Beneath this line is the data. Output exactly the lines from the line with "own' : OwnershipJournal)." to the line with "in memory goes", both ends included, and nothing more.

________________________

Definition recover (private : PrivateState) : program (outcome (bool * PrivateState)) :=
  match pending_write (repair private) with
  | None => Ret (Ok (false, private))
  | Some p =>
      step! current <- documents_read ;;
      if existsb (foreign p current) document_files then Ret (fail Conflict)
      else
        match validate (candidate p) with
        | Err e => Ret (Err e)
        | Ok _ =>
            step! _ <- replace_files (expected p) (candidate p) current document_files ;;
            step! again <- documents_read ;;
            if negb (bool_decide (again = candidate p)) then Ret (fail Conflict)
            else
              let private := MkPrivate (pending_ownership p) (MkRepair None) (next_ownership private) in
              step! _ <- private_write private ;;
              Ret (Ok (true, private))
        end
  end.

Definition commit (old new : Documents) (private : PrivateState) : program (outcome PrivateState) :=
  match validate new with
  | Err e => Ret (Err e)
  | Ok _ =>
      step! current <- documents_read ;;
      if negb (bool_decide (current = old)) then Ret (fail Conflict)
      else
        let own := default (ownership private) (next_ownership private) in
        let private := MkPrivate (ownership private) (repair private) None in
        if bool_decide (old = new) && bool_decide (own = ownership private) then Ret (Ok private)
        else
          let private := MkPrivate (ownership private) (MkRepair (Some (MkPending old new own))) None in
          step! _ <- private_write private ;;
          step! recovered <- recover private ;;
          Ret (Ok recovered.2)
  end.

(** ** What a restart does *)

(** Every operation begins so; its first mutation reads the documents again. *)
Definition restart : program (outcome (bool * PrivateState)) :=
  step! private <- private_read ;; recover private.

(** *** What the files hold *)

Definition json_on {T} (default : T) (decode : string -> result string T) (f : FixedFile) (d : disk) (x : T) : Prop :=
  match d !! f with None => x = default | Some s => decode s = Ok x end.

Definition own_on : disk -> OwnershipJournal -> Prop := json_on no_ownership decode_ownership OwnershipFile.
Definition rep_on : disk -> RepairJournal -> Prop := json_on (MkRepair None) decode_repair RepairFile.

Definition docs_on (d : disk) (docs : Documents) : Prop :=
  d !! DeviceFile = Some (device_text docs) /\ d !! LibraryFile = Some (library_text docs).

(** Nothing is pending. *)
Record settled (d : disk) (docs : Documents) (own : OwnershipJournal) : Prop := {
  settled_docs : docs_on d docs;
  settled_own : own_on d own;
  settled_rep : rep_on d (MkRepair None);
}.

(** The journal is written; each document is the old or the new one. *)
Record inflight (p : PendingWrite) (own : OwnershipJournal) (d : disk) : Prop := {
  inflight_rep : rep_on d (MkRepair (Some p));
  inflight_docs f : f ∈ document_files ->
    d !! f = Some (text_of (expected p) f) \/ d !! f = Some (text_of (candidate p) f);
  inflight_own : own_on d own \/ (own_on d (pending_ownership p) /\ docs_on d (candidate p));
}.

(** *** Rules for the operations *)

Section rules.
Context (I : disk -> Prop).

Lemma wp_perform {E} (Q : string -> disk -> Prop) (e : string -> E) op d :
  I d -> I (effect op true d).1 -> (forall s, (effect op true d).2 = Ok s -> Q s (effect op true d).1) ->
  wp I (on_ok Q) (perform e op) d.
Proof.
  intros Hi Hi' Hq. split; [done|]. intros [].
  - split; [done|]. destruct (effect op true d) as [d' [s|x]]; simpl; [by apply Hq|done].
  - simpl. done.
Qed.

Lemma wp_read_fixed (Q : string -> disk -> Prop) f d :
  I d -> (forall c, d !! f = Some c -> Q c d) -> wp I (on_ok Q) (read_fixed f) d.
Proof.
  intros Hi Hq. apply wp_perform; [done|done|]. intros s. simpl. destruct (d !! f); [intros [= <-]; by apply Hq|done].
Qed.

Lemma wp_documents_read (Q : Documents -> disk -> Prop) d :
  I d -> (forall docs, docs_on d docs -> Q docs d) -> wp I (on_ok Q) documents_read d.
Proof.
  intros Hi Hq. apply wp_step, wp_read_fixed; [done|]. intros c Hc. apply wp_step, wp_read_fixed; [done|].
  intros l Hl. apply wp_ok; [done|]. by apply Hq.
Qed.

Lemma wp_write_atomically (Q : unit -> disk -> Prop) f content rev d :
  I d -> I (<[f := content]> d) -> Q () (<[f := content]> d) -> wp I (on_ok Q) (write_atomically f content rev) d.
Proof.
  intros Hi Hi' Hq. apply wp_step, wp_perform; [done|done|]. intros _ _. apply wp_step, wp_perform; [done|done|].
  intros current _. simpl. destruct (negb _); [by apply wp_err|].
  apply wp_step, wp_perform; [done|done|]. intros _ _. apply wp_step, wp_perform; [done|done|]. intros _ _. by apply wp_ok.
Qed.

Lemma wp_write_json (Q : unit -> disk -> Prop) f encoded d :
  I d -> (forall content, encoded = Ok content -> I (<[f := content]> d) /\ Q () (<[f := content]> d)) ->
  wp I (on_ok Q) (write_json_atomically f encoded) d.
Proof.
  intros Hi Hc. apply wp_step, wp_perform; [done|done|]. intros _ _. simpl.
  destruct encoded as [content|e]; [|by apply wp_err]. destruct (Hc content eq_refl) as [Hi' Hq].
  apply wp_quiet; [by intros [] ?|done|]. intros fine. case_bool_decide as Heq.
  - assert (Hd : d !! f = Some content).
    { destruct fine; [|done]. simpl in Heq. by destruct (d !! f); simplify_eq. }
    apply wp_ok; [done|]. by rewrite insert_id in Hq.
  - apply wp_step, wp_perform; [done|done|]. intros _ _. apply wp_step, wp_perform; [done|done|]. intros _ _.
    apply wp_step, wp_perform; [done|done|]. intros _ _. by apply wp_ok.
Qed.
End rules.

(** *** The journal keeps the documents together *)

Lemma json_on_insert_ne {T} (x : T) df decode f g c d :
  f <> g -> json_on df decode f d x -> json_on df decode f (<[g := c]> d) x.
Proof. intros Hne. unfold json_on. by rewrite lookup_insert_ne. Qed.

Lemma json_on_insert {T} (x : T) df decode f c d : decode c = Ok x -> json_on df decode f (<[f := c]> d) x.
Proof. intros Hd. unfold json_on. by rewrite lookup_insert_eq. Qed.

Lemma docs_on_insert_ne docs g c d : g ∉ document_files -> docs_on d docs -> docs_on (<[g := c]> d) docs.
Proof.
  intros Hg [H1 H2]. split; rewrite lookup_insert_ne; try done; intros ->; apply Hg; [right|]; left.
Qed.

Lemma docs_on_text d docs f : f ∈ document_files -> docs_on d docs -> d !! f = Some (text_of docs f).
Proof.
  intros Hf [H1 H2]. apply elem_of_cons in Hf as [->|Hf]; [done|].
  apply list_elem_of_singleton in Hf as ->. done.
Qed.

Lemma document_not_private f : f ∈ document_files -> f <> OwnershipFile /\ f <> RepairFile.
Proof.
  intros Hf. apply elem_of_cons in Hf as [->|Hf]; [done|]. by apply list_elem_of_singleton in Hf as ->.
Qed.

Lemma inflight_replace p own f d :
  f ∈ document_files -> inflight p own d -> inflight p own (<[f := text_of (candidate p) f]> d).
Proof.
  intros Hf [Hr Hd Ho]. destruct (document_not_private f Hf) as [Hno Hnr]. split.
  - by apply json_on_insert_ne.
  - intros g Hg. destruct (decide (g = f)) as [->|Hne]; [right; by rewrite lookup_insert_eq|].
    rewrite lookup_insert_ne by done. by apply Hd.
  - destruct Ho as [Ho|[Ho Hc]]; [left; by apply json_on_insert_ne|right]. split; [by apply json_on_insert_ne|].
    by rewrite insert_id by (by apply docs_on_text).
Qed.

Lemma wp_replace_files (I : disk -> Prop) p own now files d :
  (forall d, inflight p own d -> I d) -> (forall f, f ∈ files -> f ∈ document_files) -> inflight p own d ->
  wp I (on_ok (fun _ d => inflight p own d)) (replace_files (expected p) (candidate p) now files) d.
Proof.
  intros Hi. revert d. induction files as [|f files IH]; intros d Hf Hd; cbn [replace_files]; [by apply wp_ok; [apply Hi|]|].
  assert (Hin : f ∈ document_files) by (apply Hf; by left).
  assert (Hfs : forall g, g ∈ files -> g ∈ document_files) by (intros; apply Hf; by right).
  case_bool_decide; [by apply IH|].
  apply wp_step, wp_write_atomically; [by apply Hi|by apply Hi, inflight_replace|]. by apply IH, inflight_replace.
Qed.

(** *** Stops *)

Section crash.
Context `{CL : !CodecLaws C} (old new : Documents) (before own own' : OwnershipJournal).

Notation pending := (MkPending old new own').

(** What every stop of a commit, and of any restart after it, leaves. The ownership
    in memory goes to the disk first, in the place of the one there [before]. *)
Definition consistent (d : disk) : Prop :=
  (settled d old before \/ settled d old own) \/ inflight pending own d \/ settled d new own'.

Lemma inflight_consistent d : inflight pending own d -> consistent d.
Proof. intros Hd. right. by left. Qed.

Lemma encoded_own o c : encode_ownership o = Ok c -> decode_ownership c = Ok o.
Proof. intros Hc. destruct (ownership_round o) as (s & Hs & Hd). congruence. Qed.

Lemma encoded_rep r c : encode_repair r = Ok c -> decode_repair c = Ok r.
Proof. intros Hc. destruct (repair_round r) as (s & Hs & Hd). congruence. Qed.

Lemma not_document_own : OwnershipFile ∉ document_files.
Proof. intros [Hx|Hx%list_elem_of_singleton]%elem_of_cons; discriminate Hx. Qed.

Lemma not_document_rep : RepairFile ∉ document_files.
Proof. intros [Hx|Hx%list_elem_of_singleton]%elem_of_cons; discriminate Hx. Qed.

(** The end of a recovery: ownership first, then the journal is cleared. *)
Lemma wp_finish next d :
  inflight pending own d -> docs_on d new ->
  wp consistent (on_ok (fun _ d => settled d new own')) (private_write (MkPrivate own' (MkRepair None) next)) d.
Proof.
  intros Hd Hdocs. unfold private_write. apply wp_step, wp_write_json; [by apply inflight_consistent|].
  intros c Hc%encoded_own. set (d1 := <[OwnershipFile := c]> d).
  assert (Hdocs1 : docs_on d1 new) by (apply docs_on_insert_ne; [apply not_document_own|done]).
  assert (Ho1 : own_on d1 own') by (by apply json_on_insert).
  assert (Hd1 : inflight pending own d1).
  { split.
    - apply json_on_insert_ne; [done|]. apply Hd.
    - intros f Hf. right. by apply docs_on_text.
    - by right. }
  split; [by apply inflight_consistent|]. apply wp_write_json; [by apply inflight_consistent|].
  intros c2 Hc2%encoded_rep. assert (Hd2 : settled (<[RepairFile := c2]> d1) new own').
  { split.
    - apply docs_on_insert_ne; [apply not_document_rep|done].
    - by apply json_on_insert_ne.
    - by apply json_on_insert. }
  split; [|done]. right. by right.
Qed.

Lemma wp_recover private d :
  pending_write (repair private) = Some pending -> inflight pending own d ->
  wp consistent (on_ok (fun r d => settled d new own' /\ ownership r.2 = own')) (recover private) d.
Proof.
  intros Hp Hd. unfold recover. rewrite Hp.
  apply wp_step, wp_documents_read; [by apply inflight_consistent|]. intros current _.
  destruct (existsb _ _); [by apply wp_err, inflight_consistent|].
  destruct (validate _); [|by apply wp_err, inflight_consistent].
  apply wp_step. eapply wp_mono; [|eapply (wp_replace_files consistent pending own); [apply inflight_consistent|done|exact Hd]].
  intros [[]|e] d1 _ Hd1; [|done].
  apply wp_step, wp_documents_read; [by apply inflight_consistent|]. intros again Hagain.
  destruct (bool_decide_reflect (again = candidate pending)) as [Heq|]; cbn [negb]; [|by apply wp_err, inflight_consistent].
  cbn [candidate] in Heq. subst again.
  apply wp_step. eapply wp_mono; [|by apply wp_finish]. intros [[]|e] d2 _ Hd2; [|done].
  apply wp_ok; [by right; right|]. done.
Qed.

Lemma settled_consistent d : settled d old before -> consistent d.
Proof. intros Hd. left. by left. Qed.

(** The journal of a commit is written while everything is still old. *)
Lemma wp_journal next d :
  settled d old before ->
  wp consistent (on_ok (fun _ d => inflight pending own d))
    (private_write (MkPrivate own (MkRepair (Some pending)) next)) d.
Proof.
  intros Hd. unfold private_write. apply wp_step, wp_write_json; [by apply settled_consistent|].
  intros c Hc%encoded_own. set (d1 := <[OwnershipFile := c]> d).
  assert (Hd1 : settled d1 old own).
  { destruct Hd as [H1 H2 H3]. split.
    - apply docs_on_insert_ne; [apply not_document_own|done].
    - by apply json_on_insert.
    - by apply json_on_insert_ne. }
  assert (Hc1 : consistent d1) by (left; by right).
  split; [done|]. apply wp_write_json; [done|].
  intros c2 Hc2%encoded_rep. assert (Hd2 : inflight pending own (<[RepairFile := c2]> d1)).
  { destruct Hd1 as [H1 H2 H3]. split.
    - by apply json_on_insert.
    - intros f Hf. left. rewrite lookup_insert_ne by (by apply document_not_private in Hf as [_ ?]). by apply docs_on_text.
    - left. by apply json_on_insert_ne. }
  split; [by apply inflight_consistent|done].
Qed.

________________________

• REPLY TO THE TASK
Context `{CL : !CodecLaws C} (old new : Documents) (before own own' : OwnershipJournal).

Notation pending := (MkPending old new own').

(** What every stop of a commit, and of any restart after it, leaves. The ownership
    in memory goes to the disk first, in the place of the one there [before]. *)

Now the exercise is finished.